Photo from Pixabay - by Sammy Williams
A 2016 study done by the CDC, indicated that 1 of out every 3 Americans do not get enough sleep. That is, less than the recommended seven hours every night. Considering all that has happened over the past 18 months, I would venture a guess that the percentage of people flipping their pillows, gnawing on bed sheets and engaging in shadow puppet shows on the ceiling has skyrocketed.
According to a more recent survey of Americans in 2020 (as shown on Sleep Foundation), about 50% say they feel sleepy during the day, three to seven days a week.
Which sort of explains the general rise in snark and irritability as displayed on comment sections throughout social media.
Stress can be described as those efforts, caused by others, that are counter to what we are trying to do to survive.
We drive to work to get there on time, clock in and start earning the money we need to live on. But traffic and other drivers get in our way, clog up the roads and make a 30-minute commute take 2 hours, causing us stress and reduced hours of sleep.
Then once we’ve arrived at work, we are engaged in continual combat with organizations, people, communication devices, Internet connections and myriad other distractions that drive us to stay later and later in order to get the same amount of work done.
The constant push back that modern society generates through knowing and unknowing actions, force us to become part of a dance, where every graceful and purposeful step toward known accomplishments is followed by the inevitable lurch backward for no good reason.
Experts are inclined to point to what we are doing that contributes to our lack of sleep. Showing that what we eat or drink, and the resulting levels of obesity and diabetes in America, as a proximate cause for a growing segment of society that are simply put – dragging butt throughout the day.
And maybe they’re right.

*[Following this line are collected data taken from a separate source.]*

Lemma read_file f value0 :
  contents_ok ucmp contents f -> reads_file ucmp table_cache_Get contents f ->
  exists r, table_cache_Get (fm_number f) (fm_file_size f) ikey = (OK, r) /\
    ((exists e, newest_in f e /\ saver_of f value0 r = saver_reports e value0) \/
     (Forall (fun e => ~ visible e) (contents f) /\
      saver_of f value0 r = {| s_state := Saver.kNotFound; s_value := value0 |})).
Proof.
  intros Hco Hr. destruct (Hr ikey (is_ikey_InternalKey _ _ _)) as (r & E & Hcase). exists r. split; [exact E|].
  assert (Forall (fun e => ~ visible e) (contents f) \/ exists e, e ∈ contents f /\ visible e) as [Hnone|(e & He & Hseen)].
  { assert (forall e, Decision (visible e)) as Hdec by (intros e; unfold seen; apply _).
    destruct (decide (Exists visible (contents f))) as [H|H]; [right; by apply Exists_exists in H|left].
    by apply not_Exists_Forall in H. }
  - right. split; [done|]. destruct Hcase as [->|[-> _]]; [|done]. unfold saver_of.
    destruct (seek_entry ucmp contents f ikey) as [[k v]|] eqn:Es; [|done].
    unfold seek_entry in Es. destruct (seek_pos _ _ _) as [i|] eqn:Ep; [|done]. simpl in Es.
    apply seek_pos_Some in Ep as (e0 & Hi & Hge & _). rewrite Es in Hi. injection Hi as <-.
    pose proof (list_elem_of_lookup_2 _ _ _ Es) as Hel.
    destruct Hco as [_ Hent _]. rewrite Forall_forall in Hent, Hnone.
    destruct (Hent _ Hel) as (u' & s' & t & Ek & Ht). change k with (fst (k, v)). change v with (snd (k, v)) at 2.
    rewrite (SaveValue_entry _ _ _ _ _ Ek Ht).
    destruct (Z.eqb_spec (Compare ucmp u' u) 0) as [Eu|]; [|done].
    exfalso. apply (Hnone _ Hel). apply (cmp_eq (c := ucmp) (dom := all_keys)) in Eu; [|done..]. subst u'.
    split; [simpl in Ek |- *; subst k; apply ExtractUserKey_InternalKey|by apply ikc_ge_le].
  - left. destruct (seek_newest f e Hco He Hseen) as (e0 & Es & Hn). exists e0. split; [done|].
    pose proof Hn as (Hel & [Hu _] & _).
    destruct Hcase as [->|[_ Hno]]; [|exfalso; apply (Hno e0 Es); by rewrite Hu, ExtractUserKey_InternalKey].
    rewrite Es. unfold saver_of. destruct Hco as [_ Hent _]. rewrite Forall_forall in Hent.
    destruct (Hent _ Hel) as (u' & s' & t & Ek & Ht). destruct e0 as [k v].
    change k with (fst (k, v)) at 1. change v with (snd (k, v)) at 1. rewrite (SaveValue_entry _ _ _ _ _ Ek Ht).
    assert (u' = u) as -> by (rewrite <- Hu, Ek; symmetry; apply ExtractUserKey_InternalKey).
    rewrite (cmp_refl (dom := all_keys)) by done. done.
Qed.
(* ===== verification/ManifestSpec.v ===== *)
(** * Crash safety of the MANIFEST (db/version_set.cc: LogAndApply, Recover)

    An edit that LogAndApply reports as logged is there after a crash; one that
    fails leaves the database as it was, or as the edit would have made it.  The
    environment's calls may fail in any way, and a crash keeps of each file what
    was synced and any part of what was written after it. *)

From Stdlib Require Import ZArith Lia Bool.
From Stdlib Require Import Strings.String.
From stdpp Require Import base list gmap.
From S2P Require Import Prelude Coding Comparator DbFormat Status FileName Log LogSpec.
From S2P Require Import VersionEdit Guards VersionBuilder VersionBuilderSpec VersionHistory Compaction Manifest.

Set Default Goal Selector "!".
Local Open Scope Z_scope.

(** ** Writes that may fail *)

(** Writing past the end, with zero bytes in between. *)
Lemma write_at_past f o d : len f <= o -> write_at f o d = f ++ replicate (Z.to_nat o - length f) Byte.x00 ++ d.
Proof.
  intros Ho. rewrite write_at_gap, write_at_end by (done || (rewrite len_app; unfold len in *; rewrite length_replicate; lia)).
  by rewrite app_assoc.
Qed.

(** What a failing write leaves of the bytes [T] the file would have had. *)
Definition grows (name : bytes) (d : bytes) (k : nat) (T : bytes) (done : bool) (env env' : Env) : Prop :=
  exists d', env_files env' = <[name := {| f_data := d'; f_synced := k |}]> (env_files env) /\
    d `prefix_of` d' /\ d' `prefix_of` T /\ (done = true -> d' = T).

Lemma WriteFileAt_grows name env d k offset data :
  env_files env !! name = Some {| f_data := d; f_synced := k |} -> len d <= offset ->
  let '(s, env') := WriteFileAt name env offset data in
  grows name d k (d ++ replicate (Z.to_nat offset - length d) Byte.x00 ++ data) (ok s) env env'.
Proof.
  intros Hf Ho. unfold WriteFileAt, next_call. destruct (default _ _) as [s n]. cbn [env_files]. rewrite Hf. cbn [default f_data f_synced id].
  destruct (ok s) eqn:Hs; [|destruct n as [|n]]; unfold grows; cbn [set_file env_files].
  - eexists. split; [reflexivity|]. rewrite write_at_past by done. split; [by apply prefix_app_r|]. done.
  - exists d. split; [by rewrite insert_id|]. split; [done|]. split; [by apply prefix_app_r|done].
  - eexists. split; [reflexivity|]. rewrite write_at_past by done. split; [by apply prefix_app_r|]. split; [|done].
    do 2 apply prefix_app. exists (drop n data). by rewrite take_drop.
Qed.
Lemma db_iterator_contract_witness :
  exists it R',
    NewBlockIterator (new_Block (fst (bb_Finish (build_block 16 snapshot_entries)))) = inr it /\
    IterOk (DBIterator BytewiseComparator (BlockIter (InternalKeyComparator BytewiseComparator)) 6 6)
      BytewiseComparator all_keys [([Byte.x61], [Byte.x31]); ([Byte.x63], [Byte.x34])] R' /\
    R' (new_DBIter (BlockIter (InternalKeyComparator BytewiseComparator)) it) None.
Proof.
  assert (sorted_keys (InternalKeyComparator BytewiseComparator) snapshot_entries) as Hsorted.
  { intros [|[|[|[|[|i]]]]] [|[|[|[|[|j]]]]] a b Hij Ha Hb; simpl in Ha, Hb; simplify_eq; try lia; vm_compute; reflexivity. }
  destruct (built_block_ok (InternalKeyComparator BytewiseComparator) is_ikey
    InternalKeyComparator_ok 16 snapshot_entries) as (it & R & E & HI & Hr).
  { exact Hsorted. }
  { repeat constructor; vm_compute; discriminate. }
  { repeat constructor; vm_compute; reflexivity. }
  { vm_compute. reflexivity. }
  destruct (db_iterator_contract BytewiseComparator BytewiseComparator_ok _ snapshot_entries R HI Hsorted
    ltac:(repeat (constructor; [eexists _, _, _; split; [reflexivity|split; vm_compute; split; discriminate]|]); constructor)
    6 ltac:(vm_compute; split; discriminate) 6 ltac:(simpl; lia) it None Hr) as [(R' & HR' & Hn) _].
  exists it, R'. split; [exact E|]. split; [exact HR'|exact Hn].
Defined.
(* ===== verification/Reads.v ===== *)
(** * Reading the database (db/db_impl.cc: NewInternalIterator, NewIterator, Get;
    db/version_set.cc: UpdateStats, ForEachOverlapping, RecordReadSample)

    A scan and a lookup read the same three sources: the memtable, the one
    being written out, and the current version.  A scan merges their iterators
    and puts the snapshot iterator on top; a lookup asks them one after the
    other and stops at the first that knows the key.  The main theorem says
    that they agree: both see, for each user key, the newest entry of all the
    sources at the snapshot. *)

From Stdlib Require Import ZArith Lia Bool Sorting.Sorted.
From Stdlib Require Import Strings.String.
From stdpp Require Import base list sets sorting relations.
From S2P Require Import Prelude Coding Comparator DbFormat Status Iterator Block BlockSpec Merger TwoLevel Bloom WriteBatch.
From S2P Require Import SkipList SkipListSpec MemTable MemIter VersionEdit Guards VersionBuilder VersionBuilderSpec.
From S2P Require Import VersionGet LevelIter Compaction DbIter.
(* ===== verification/Background.v ===== *)
(** * Background compactions and their level locks (db/db_impl.cc:
    BackgroundCompactionGuards, CompactLevelThread, CompactRange of a level)

    A compaction thread chooses a compaction under mutex_, marks its two levels
    in levels_locked_, works without the mutex, and unmarks them.  The model
    has the choice and the marks, for any number of threads, manual compactions
    included; the work in between is the subject of CompactionInput and
    CompactionWork. *)

From Stdlib Require Import ZArith Lia Bool.
From stdpp Require Import base list gmap relations.
From S2P Require Import Prelude Comparator DbFormat Status VersionEdit Guards VersionBuilder Compaction.
(** An output with the entries [es]: its range is theirs, and the file it names
    was finished with them, synced and closed, and opened again to verify it. *)
Definition written (world : World) (out : Output) (es : list entry) : Prop :=
  table_installed options dbname world (out_number out) (out_file_size out) (out_smallest out) (out_largest out) es /\
  exists closed, table_cache_status closed (out_number out) (out_file_size out) = OK.

(** No call fails. *)
Definition faultless (w : Work) : Prop :=
  wd_creates (wk_world w) = [] /\ match cs_builder (wk_compact w) with Some b => clean b | None => True end.

(** The outputs: those of the whole files, and the open one. *)
Definition outputs_ok (w : Work) (files : list (list entry)) (pend : list entry) : Prop :=
  exists outs, Forall2 (written (wk_world w)) outs files /\
  match cs_builder (wk_compact w) with
  | Some b => builds b pend /\ exists out, cs_outputs (wk_compact w) = outs ++ [out] /\
      forall e f, head pend = Some e -> last pend = Some f -> out_smallest out = fst e /\ out_largest out = fst f
  | None => pend = [] /\ cs_outputs (wk_compact w) = outs
  end.

(** The kept entries so far: whole files, and those of the open file. *)
Record writes (w : Work) (files : list (list entry)) (pend : list entry) : Prop := {
  wr_outputs : outputs_ok w files pend;
  wr_slots : Forall one_slot files;
  wr_pend : Forall (fun e => slot_of (e_user e) = wk_current_guard w) pend;
}.
Lemma flush_ok n mem held st : memtable_rep ucmp mem held -> room (S n) st ->
  exists numbers filters st', do_flush mem st fl_Clear = Some (OK, numbers, filters, st', fl_Clear) /\
    rl_version st' = rl_version st /\ rl_max_sequence st' = rl_max_sequence st /\ rl_filters st' = rl_filters st /\ room n st' /\
    (forall st0 flushed, tables_hold st0 st flushed -> tables_hold st0 st' (flushed ++ held)) /\
    len numbers = len (level_of (v_guards (rl_version st)) 0) + 1 /\
    (exists files, (filter_policy options = None \/ length filters = length files) /\
       (forall e, e ∈ concat files <-> exists a, a ∈ held /\ e = a_pair a) /\ Forall (one_slot ucmp (level_of (v_guards (rl_version st)) 0)) files).
Proof.
  intros Hrep (H0 & Hmax & Hcr). destruct (memtable_iterates ucmp mem held Hrep) as (l & R & HI & HR & Hs & Hl & Hlen).
  set (guards := level_of (v_guards (rl_version st)) 0) in *. pose proof (len_nonneg guards) as Hg.
  destruct (WriteLevel0TableGuards_ok (HI := HI) options dbname ucmp table_cache_status guards (MemTableIterator ucmp mem) mem_seekable l R (length (table_ mem))
    (NewIterator ucmp mem) None (rl_world st) (rl_edit st)) as (b & files & E & Hf & Ec & Hslots & _ & Hfl & Hsub & Hcr' & Hnext & Hclear);
    [done|done|done|done|done|by eapply additions_valid|done|done|done|lia|].
  unfold flush. fold guards. rewrite E. cbn [mbind option_bind]. do 3 eexists. split; [by rewrite Hclear|].
  cbn [rl_version rl_max_sequence rl_filters]. do 3 (split; [done|]).
  split; [split; [cbn [rl_world]; lia|]; split; [cbn [rl_world rl_version]; fold guards; lia|done]|].
  split; [|split; [unfold len; rewrite length_seqZ; lia|]].
  - intros st0 flushed (metas & fs & Ee & Hfs & Hel). exists (metas ++ bl_metas b), (fs ++ files). cbn [rl_edit rl_world].
    split; [by rewrite add_files_edit, Ee, map_app, app_assoc|]. split.
    + apply Forall2_app; [|done]. eapply Forall2_impl; [exact Hfs|]. intros m es. by apply table_written_mono.
    + intros e. rewrite concat_app, elem_of_app, Hel, Ec, Hl. split.
      * intros [(a & Ha & ->)|(a & Ha & ->)]; exists a; (split; [|done]); apply elem_of_app; auto.
      * intros (a & [Ha|Ha]%elem_of_app & ->); eauto.
  - exists files. split; [|split; [by rewrite Ec|done]]. rewrite Hfl. destruct (filter_policy options); [right; by rewrite length_map|by left].
Qed.

Notation insert := (insert_record ucmp paranoid_checks).
Notation records_loop := (recover_records options dbname ucmp table_cache_status paranoid_checks write_buffer_size ApproximateMemoryUsage).

Definition after_batch (st : Recovering) (b : batch) : Recovering :=
  {| rl_world := rl_world st; rl_version := add_batch_guards (rl_version st) (guards_added (fst b) (snd b)); rl_edit := rl_edit st;
     rl_max_sequence := Z.max (rl_max_sequence st) (last_seq b); rl_filters := rl_filters st |}.

Lemma insert_record_ok bs b mem held st : mem_holds bs mem held -> 0 <= fst b -> fst b + len (snd b) <= kMaxSequenceNumber -> len (snd b) < 2 ^ 31 ->
  Forall op_sized (snd b) -> MemTable.fresh held (batch_additions b) ->
  exists m', insert (batch_record b) mem st = Some (OK, m', after_batch st b) /\ memtable_rep ucmp m' (held ++ batch_additions b).
Proof.
  intros Hmem H0 Hmax Hn Hops Hfresh. destruct b as [seq ops]. cbn [fst snd] in *. unfold insert_record, InsertIntoVersion, SetContents.
  assert (memtable_rep ucmp (default new_MemTable mem) held) as Hrep.
  { destruct mem as [m|]; [by destruct Hmem|]. simpl in Hmem. subst held. apply new_MemTable_rep. }
  destruct (run_inserter_rep ucmp seq ops _ held (Some []) Hrep Hops H0 Hmax Hn Hfresh) as (m' & -> & Hrep').
  cbn [mbind option_bind app]. exists m'. split; [|exact Hrep']. unfold MaybeIgnoreError. cbn [ok OK orb].
  assert (kMaxSequenceNumber < 2 ^ 64) as Hk by done.
  rewrite Sequence_batch by (len_facts; lia). unfold batch_of at 1 2. rewrite Count_batch by (len_facts; lia).
  unfold after_batch, last_seq. cbn [fst snd andb]. do 3 f_equal.
  destruct (Z.ltb_spec (rl_max_sequence st) (u64 (seq + len ops - 1))); [by rewrite Z.max_r by lia|by rewrite Z.max_l by lia].
Qed.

Maybe we are hitting - In and Out Burgers one time too many during the workweek. Or erring in placing Krispy Kreme Doughnuts on speed dial. Maybe as Americans, we are simply engaging in self-gratification as a sport and failing to look at our long-term health because we are focused too much on what makes us happy today.
But maybe these experts are wrong. Maybe these studies are statistically correct but missing the real reason behind why we can’t sleep at night.
When we feel good about life and ourselves; when the world out there does not feel so menacing, we experience a sense of euphoria. Chemicals in the brain, like serotonin, tell us that we’re safe and doing well. Thus, sleep can come more easily.
But when our environment begins to darken; when the unknowns begin to outnumber the knows and prediction is something just beyond our grasp, we begin to feel anxious. Anxiety levels rise. Stress – the ever-present friction we feel when moving through this world – increases and sleep becomes, less a comfort and more a challenge.
Photo from Pixabay - by AlbanyColley
What are they and why do we associate them with our attempt at feeling better?
An article published in 2017 in the International Journal of Gastronomy and Food Science defines comfort foods, as those foods providing “consolation or a feeling of well-being,” especially emotional comfort that’s heightened by our senses of taste, touch and smell.
We eat to survive at a very basic level. But food for most of us is much more than that. It is our connection to the past. Our good times and feelings of security.
Shira Gabriel, an associate professor of psychology at the University of Buffalo, says comfort foods hold particular appeal when we’re feeling lonely or rejected, and might even help combat those feelings. Research presented in 2013 at the annual meeting of the Society for the Study of Ingestive Behavior even suggests that exposure to stress in our very early childhood increases stress and anxiety in adulthood, along with consumption of comfort foods.
Thus, eating is a reaction as much as it is a need. To both satisfy and distract. To help us cope with a world that is becoming more complicated and demanding.
Sleep is a natural process. It is genetically coded into our DNA to help us repair and recover. We don’t have the option to not sleep. We are programmed to embrace it, enjoy it and whenever possible extend it for as long as we like – because it feels good.
Then why is it evading us more and more? Why are a growing number of people finding it difficulty to find that happy place at night, when the lights are dimmed and the world is bidden a goodnight?
Society as we know it, is not something outside ourselves. We helped to create it. Thus, we can help to change it. It will be as demanding and stressful as we allow it to be.
As an individual we not be able to change the traffic patterns on our freeways, or single-handedly make corporations more responsive to our needs and not just to profit. But as a larger group, over time we can redefine what society should be and how it will react in the future.
For the short-term though recognizing that stressors do exist and that they do exist in increasing numbers outside our ourselves should help us to stop thinking that we are the sole cause of our problems.
Two-hour commutes each way to work will reduce our sleep time at night. Stressful work places will make it harder for us to get to sleep and for our minds to slow down enough so we can find it.
So, when you walk past those magazines at the supermarket that talk about meditation or exercise or other means of becoming less stressful – buy one.
There is no one solution to stress. But there can be one solution for change – believing it can happen.
Without thinking of it as regret – we created the world around us. Therefore, we can re-create it into something closer to what we need. Updating it for the 21st Century.